Exercise description
Copy the entries exactly, through the "on that topic;" line.

Records shown
(** C6 (availability birth/will pairing).  Every [mqttConnect] returns the
    result of its [mqtt.connect], which registers the will "false",
    retained, on the availability topic; when the connect is accepted the
    session is live and the next call is the publish of "true", retained,
    on that topic; the two payloads differ.  Hence the log of every
    execution from power-on is [paired]. *)
Theorem availability_pairing :
  (forall hs e w,
      exists w',
        mqttConnect secrets hs e w = Some (ok (hs_connect hs), w')
        /\ session (dev w') = ok (hs_connect hs)
        /\ trace w'
           = trace w
             ++ [MqttSetServer (MQTT_HOST secrets) (MQTT_PORT secrets);
                 MqttConnect (makeClientId secrets) (broker_cred secrets)
                   TOPIC_ONLINE 0 true "false" (ok (hs_connect hs))]
             ++ (if ok (hs_connect hs)
                 then [MqttPublish TOPIC_ONLINE "true" true (ok (hs_birth hs))]
                 else []))
  /\ "true" <> "false"
  /\ (forall d0 e0 es w,
        boot secrets d0 e0 es = Some w -> paired (keys (trace w))).
Proof.
  split; [|split].
  - intros hs e w. eexists. split; [apply mqttConnect_eq|].
    split; reflexivity.
  - discriminate.
  - intros d0 e0 es w Hboot. pattern w. revert es w Hboot.
    apply boot_ind.
    + apply paired_setup.
    + intros e w w' HP HL. eapply paired_pass; eassumption.
Qed.

(** ** One publish per dirty period *)

(** C3 (at most one pending status).  Over a contiguous dirty period,
    however often the stable state changed and however many passes
    failed to send, exactly one status publish is accepted: the one that
    ends the period, and its payload is [statusString] of the stable
    state at that moment, retained.  A boot that ends with nothing pending
    has published exactly once, and a pass with nothing pending at step 2
    does not call [mqtt.publish] on the status topic. *)
Theorem one_publish_per_dirty_period :
  (forall w es w',
      dirty_period secrets w es w' ->
      status_sent (trace w')
      = status_sent (trace w) ++ [(statusString (lastStable (vars w')), true)])
  /\ (forall d0 e0 w,
        setup secrets e0 (power_on d0) = Some (tt, w) ->
        dirty (vars w) = false ->
        status_sent (trace w) = [(statusString (lastStable (vars w)), true)])
  /\ (forall e w w1 w',
        loop_debounce e w = Some (tt, w1) -> dirty (vars w1) = false ->
        loop secrets e w = Some (tt, w') ->
        status_tried (trace w') = status_tried (trace w)).
Proof.
  split; [|split].
  - induction 1
      as [e w w1 w' H1 Hd1 HL Hd'|e es w w1 w' w'' H1 Hd1 HL Hd' _ IH].
    + destruct (pass_status _ _ _ HL) as (w1' & H1' & _ & _ & Hc).
      rewrite H1 in H1'. injection H1' as <-. cbv zeta in Hc.
      destruct Hc as [(Hd & _)|[(_ & Hv & _)|(_ & _ & Hst & Hs & _)]].
      * congruence.
      * rewrite Hv in Hd'. congruence.
      * rewrite Hs, Hst. reflexivity.
    + destruct (pass_status _ _ _ HL) as (w1' & H1' & _ & _ & Hc).
      rewrite H1 in H1'. injection H1' as <-. cbv zeta in Hc.
      destruct Hc as [(Hd & _)|[(_ & _ & Hs & _)|(_ & Hd & _)]].
      * congruence.
      * rewrite IH, Hs. reflexivity.
      * congruence.
  - intros d0 e0 w H Hd.
    destruct (setup_status _ _ _ H) as (Hs & [(Hd' & _)|(_ & -> & _)]).
    + congruence.
    + rewrite Hs. reflexivity.
  - intros e w w1 w' H1 Hd1 HL.
    destruct (pass_status _ _ _ HL) as (w1' & H1' & _ & _ & Hc).
    rewrite H1 in H1'. injection H1' as <-. cbv zeta in Hc.
    destruct Hc as [(_ & _ & _ & Ht)|[(Hd & _)|(Hd & _)]];
      [exact Ht | congruence | congruence].
Qed.

(** ** Failures are retried *)

Lemma failures_app a b : failures (a ++ b) = (failures a + failures b)%nat.
Proof. apply count_app. Qed.

Lemma failures_keys tr : failures (keys tr) = failures tr.
Proof.
  apply count_keys. intros [] Hk; try reflexivity. cbn in Hk |- *.
  destruct (_ =? "MQTT: reconnecting during window...")%string;
    [discriminate|exact Hk].
Qed.

Lemma failures_handshake hs : failures (handshake_events secrets hs) = 0%nat.
Proof. unfold handshake_events. destruct (ok (hs_connect hs)); reflexivity. Qed.

Lemma step2_failures e w w' tr :
  dirty (vars w) = true ->
  Step2 secrets e w w' tr ->
  (dirty (vars w') = true /\ failures tr = 1%nat /\ ~ cooperative e)
  \/ (dirty (vars w') = false /\ failures tr = 0%nat).
Proof.
  intros Hd H. rewrite <- failures_keys.
  destruct H as [Hj Hv _ _ ->|Hc Hv _ _ ->|hsk Hp Hv _ [->| ->] ->
                |hsk now _ Hv _ _ [->| ->] ->];
    try (right; rewrite Hv; split; reflexivity);
    left; rewrite Hv; (split; [exact Hd|]); (split; [reflexivity|]);
    intros ((d & Hd' & Hle) & Hc' & Hp'); try congruence.
  specialize (Hj d Hd'). lia.
Qed.

(** One pass, seen through the failure diagnostics: there is one exactly
    when a status was pending at step 2 and is still pending after the
    pass, and none in a cooperative environment. *)
Lemma pass_failures e w w' :
  loop secrets e w = Some (tt, w') ->
  exists w1,
    loop_debounce e w = Some (tt, w1)
    /\ failures (trace w')
       = (failures (trace w)
          + if dirty (vars w1) && dirty (vars w') then 1 else 0)%nat
    /\ (cooperative e -> dirty (vars w') = false).
Proof.
  intros HL.
  destruct (loop_steps e w) as (w1 & w2 & w3 & H1 & H2 & H3 & HL').
  rewrite HL' in HL. injection HL as <-. clear HL'.
  exists w1. split; [exact H1|]. cbn [vars trace].
  assert (failures (trace w1) = failures (trace w)) as Hf1.
  { destruct (debounce_frame _ _ _ H1)
      as (_ & _ & _ & _ & [(-> & _)|(-> & _)]); [reflexivity|].
    rewrite failures_app.
    replace (failures [_; _]) with 0%nat
      by (destruct (lastStable (vars w1)); reflexivity).
    lia. }
  assert (vars w3 = vars w2 /\ failures (trace w3) = failures (trace w2))
    as (Hv3 & Hf3).
  { rewrite loop_window_eq in H3. injection H3 as <-.
    destruct (session (dev w2) && sess_post e);
      match goal with |- context [if ?c then _ else _] => destruct c end;
      cbn [vars trace];
      try change (SerialPrintln "MQTT: reconnecting during window..."
                  :: handshake_events secrets (hs_re e))
        with ([SerialPrintln "MQTT: reconnecting during window..."]
              ++ handshake_events secrets (hs_re e));
      rewrite ?failures_app, ?failures_handshake; cbn; split;
      solve [reflexivity | lia]. }
  rewrite Hv3, Hf3.
  destruct (ensure_cases e w1) as (w2' & tr & H2' & Htr & _ & Hc).
  rewrite H2 in H2'. injection H2' as <-. rewrite Htr, failures_app, Hf1.
  destruct Hc as [(Hd & -> & ->)|(Hd & HS)].
  - rewrite Hd. cbn. split; [lia|auto].
  - rewrite Hd.
    destruct (step2_failures _ _ _ _ Hd HS) as [(-> & -> & Hn)|(-> & ->)];
      cbn; split; try lia; auto. intros Hco. contradiction.
Qed.

(** A pass in which the link, the broker connect or the publish failed
    (one of the three diagnostics was printed), seen through the status
    topic: it returns with [dirty] still set; no status publish was
    accepted in it and at most one was attempted, the refused one.  The
    next pass returns as well, whatever the environment, and takes the
    pending status up again: it ends either with a failure diagnostic and
    [dirty] set, or with the one accepted publish of the stable state and
    [dirty] cleared, the latter whenever the environment cooperates.
    There is no fault state: any further passes return too. *)
Lemma failed_pass_status :
  forall e w w',
    loop secrets e w = Some (tt, w') ->
    failures (trace w') <> failures (trace w) ->
    dirty (vars w') = true
    /\ failures (trace w') = S (failures (trace w))
    /\ status_sent (trace w') = status_sent (trace w)
    /\ (status_tried (trace w') = status_tried (trace w)
        \/ exists p,
             status_tried (trace w') = status_tried (trace w) ++ [(p, true, false)])
    /\ (forall e',
        exists w'',
          loop secrets e' w' = Some (tt, w'')
          /\ (dirty (vars w'') = true
               /\ failures (trace w'') = S (failures (trace w'))
               /\ status_sent (trace w'') = status_sent (trace w')
              \/ dirty (vars w'') = false
                 /\ failures (trace w'') = failures (trace w')
                 /\ status_sent (trace w'')
                    = status_sent (trace w')
                      ++ [(statusString (lastStable (vars w'')), true)])
          /\ (cooperative e' -> dirty (vars w'') = false))
    /\ (forall es, exists wn, run secrets es w' = Some wn).
Proof.
  intros e w w' HL Hf.
  destruct (pass_failures _ _ _ HL) as (w1 & H1 & Hfw & _).
  destruct (dirty (vars w1)) eqn:Hd1; [|cbn in Hfw; lia].
  destruct (dirty (vars w')) eqn:Hd'; [|cbn in Hfw; lia].
  cbn in Hfw. split; [reflexivity|]. split; [lia|].
  destruct (pass_status _ _ _ HL) as (w1' & H1' & _ & _ & Hc).
  rewrite H1 in H1'. injection H1' as <-. cbv zeta in Hc.
  destruct Hc as [(Hd & _)|[(_ & _ & Hs & Ht)|(_ & Hd & _)]]; try congruence.
  split; [exact Hs|]. split; [destruct Ht; eauto|].
  split; [|intros es; apply run_total].
  intros e'. destruct (loop_total e' w') as [w'' HL'']. exists w''.
  split; [exact HL''|].
  destruct (pass_failures _ _ _ HL'') as (v1 & G1 & Gf & Gco).
  split; [|exact Gco].
  assert (dirty (vars v1) = true) as Gd1.
  { destruct (debounce_frame _ _ _ G1)
      as (_ & _ & _ & _ & [(_ & _ & ->)|(_ & _ & _ & ->)]); auto. }
  rewrite Gd1 in Gf.
  destruct (pass_status _ _ _ HL'') as (v1' & G1' & _ & _ & Gc).
  rewrite G1 in G1'. injection G1' as <-. cbv zeta in Gc.
  destruct Gc as [(Gd & _)|[(_ & Gv & Gs & _)|(_ & Gd & Gst & Gs & _)]];
    try congruence.
  - left. rewrite Gv, Gd1 in *. cbn in Gf. repeat split; [lia|exact Gs].
  - right. rewrite Gd in *. cbn in Gf. rewrite Gst.
    repeat split; [lia|exact Gs].
Qed.

(** ** Boot publish *)

Lemma door_reports_handshake hs :
  door_reports (handshake_events secrets hs) = 0%nat.
Proof. unfold handshake_events. destruct (ok (hs_connect hs)); reflexivity. Qed.

(** One pass, seen through the door reports: there is one exactly when
    the stable state changed, which marks the status unsent. *)
Lemma pass_doors e w w' :
  loop secrets e w = Some (tt, w') ->
  exists w1,
    loop_debounce e w = Some (tt, w1)
    /\ lastStable (vars w') = lastStable (vars w1)
    /\ ((door_reports (trace w') = door_reports (trace w)
         /\ lastStable (vars w1) = lastStable (vars w)
         /\ dirty (vars w1) = dirty (vars w))
        \/ (door_reports (trace w') = S (door_reports (trace w))
            /\ lastStable (vars w1) = negb (lastStable (vars w))
            /\ dirty (vars w1) = true)).
Proof.
  intros HL.
  destruct (pass_status _ _ _ HL) as (w1 & H1 & _ & _ & Hc). cbv zeta in Hc.
  exists w1. split; [exact H1|].
  split.
  { destruct Hc as [(_ & -> & _)|[(_ & -> & _)|(_ & _ & -> & _)]]; reflexivity. }
  destruct (loop_steps e w) as (w1' & w2 & w3 & H1' & H2 & H3 & HL').
  rewrite H1 in H1'. injection H1' as <-.
  rewrite HL' in HL. injection HL as <-. clear HL'. cbn [trace].
  assert (door_reports (trace w3) = door_reports (trace w1)) as ->.
  { transitivity (door_reports (trace w2)).
    - rewrite loop_window_eq in H3. injection H3 as <-.
      destruct (session (dev w2) && sess_post e);
        match goal with |- context [if ?c then _ else _] => destruct c end;
        cbn [vars trace];
        try change (SerialPrintln "MQTT: reconnecting during window..."
                    :: handshake_events secrets (hs_re e))
          with ([SerialPrintln "MQTT: reconnecting during window..."]
                ++ handshake_events secrets (hs_re e));
        rewrite ?door_reports_app, ?door_reports_handshake; cbn;
        solve [reflexivity | lia].
    - destruct (ensure_cases e w1) as (w2' & tr & H2' & Htr & _ & Hc').
      rewrite H2 in H2'. injection H2' as <-. rewrite Htr, door_reports_app.
      destruct Hc' as [(_ & _ & ->)|(_ & HS)]; [cbn; lia|].
      destruct (step2_quiet _ _ _ _ HS) as [_ ->]. lia. }
  destruct (debounce_frame _ _ _ H1)
    as (_ & _ & _ & _ & [(-> & Hs & Hd)|(-> & Hs & _ & Hd)]); [left; auto|].
  right. rewrite door_reports_app.
  replace (door_reports [_; _]) with 1%nat
    by (destruct (lastStable (vars w1)); reflexivity).
  repeat split; [lia | exact Hs | exact Hd].
Qed.

Lemma setup_doors d0 e w :
  setup secrets e (power_on d0) = Some (tt, w) -> door_reports (trace w) = 0%nat.
Proof.
  rewrite setup_eq. intros H.
  destruct (ensure_cases e (booted e)) as (w' & tr & H' & Htr & _ & Hc).
  rewrite H in H'. injection H' as <-. rewrite Htr, door_reports_app.
  destruct Hc as [(Hd & _)|(_ & HS)]; [discriminate Hd|].
  destruct (step2_quiet _ _ _ _ HS) as [_ ->]. reflexivity.
Qed.

Lemma setup_cooperative d0 e w :
  setup secrets e (power_on d0) = Some (tt, w) ->
  cooperative e -> dirty (vars w) = false.
Proof.
  rewrite setup_eq. intros H Hco.
  destruct (ensure_cases e (booted e)) as (w' & tr & H' & Htr & _ & Hc).
  rewrite H in H'. injection H' as <-.
  destruct Hc as [(Hd & _)|(Hd & HS)]; [discriminate Hd|].
  destruct (step2_failures _ _ _ _ Hd HS) as [(_ & _ & Hn)|(Hd' & _)];
    [contradiction|exact Hd'].
Qed.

Output of the task
(** C6 (availability birth/will pairing).  Every [mqttConnect] returns the
    result of its [mqtt.connect], which registers the will "false",
    retained, on the availability topic; when the connect is accepted the
    session is live and the next call is the publish of "true", retained,
    on that topic; the two payloads differ.  Hence the log of every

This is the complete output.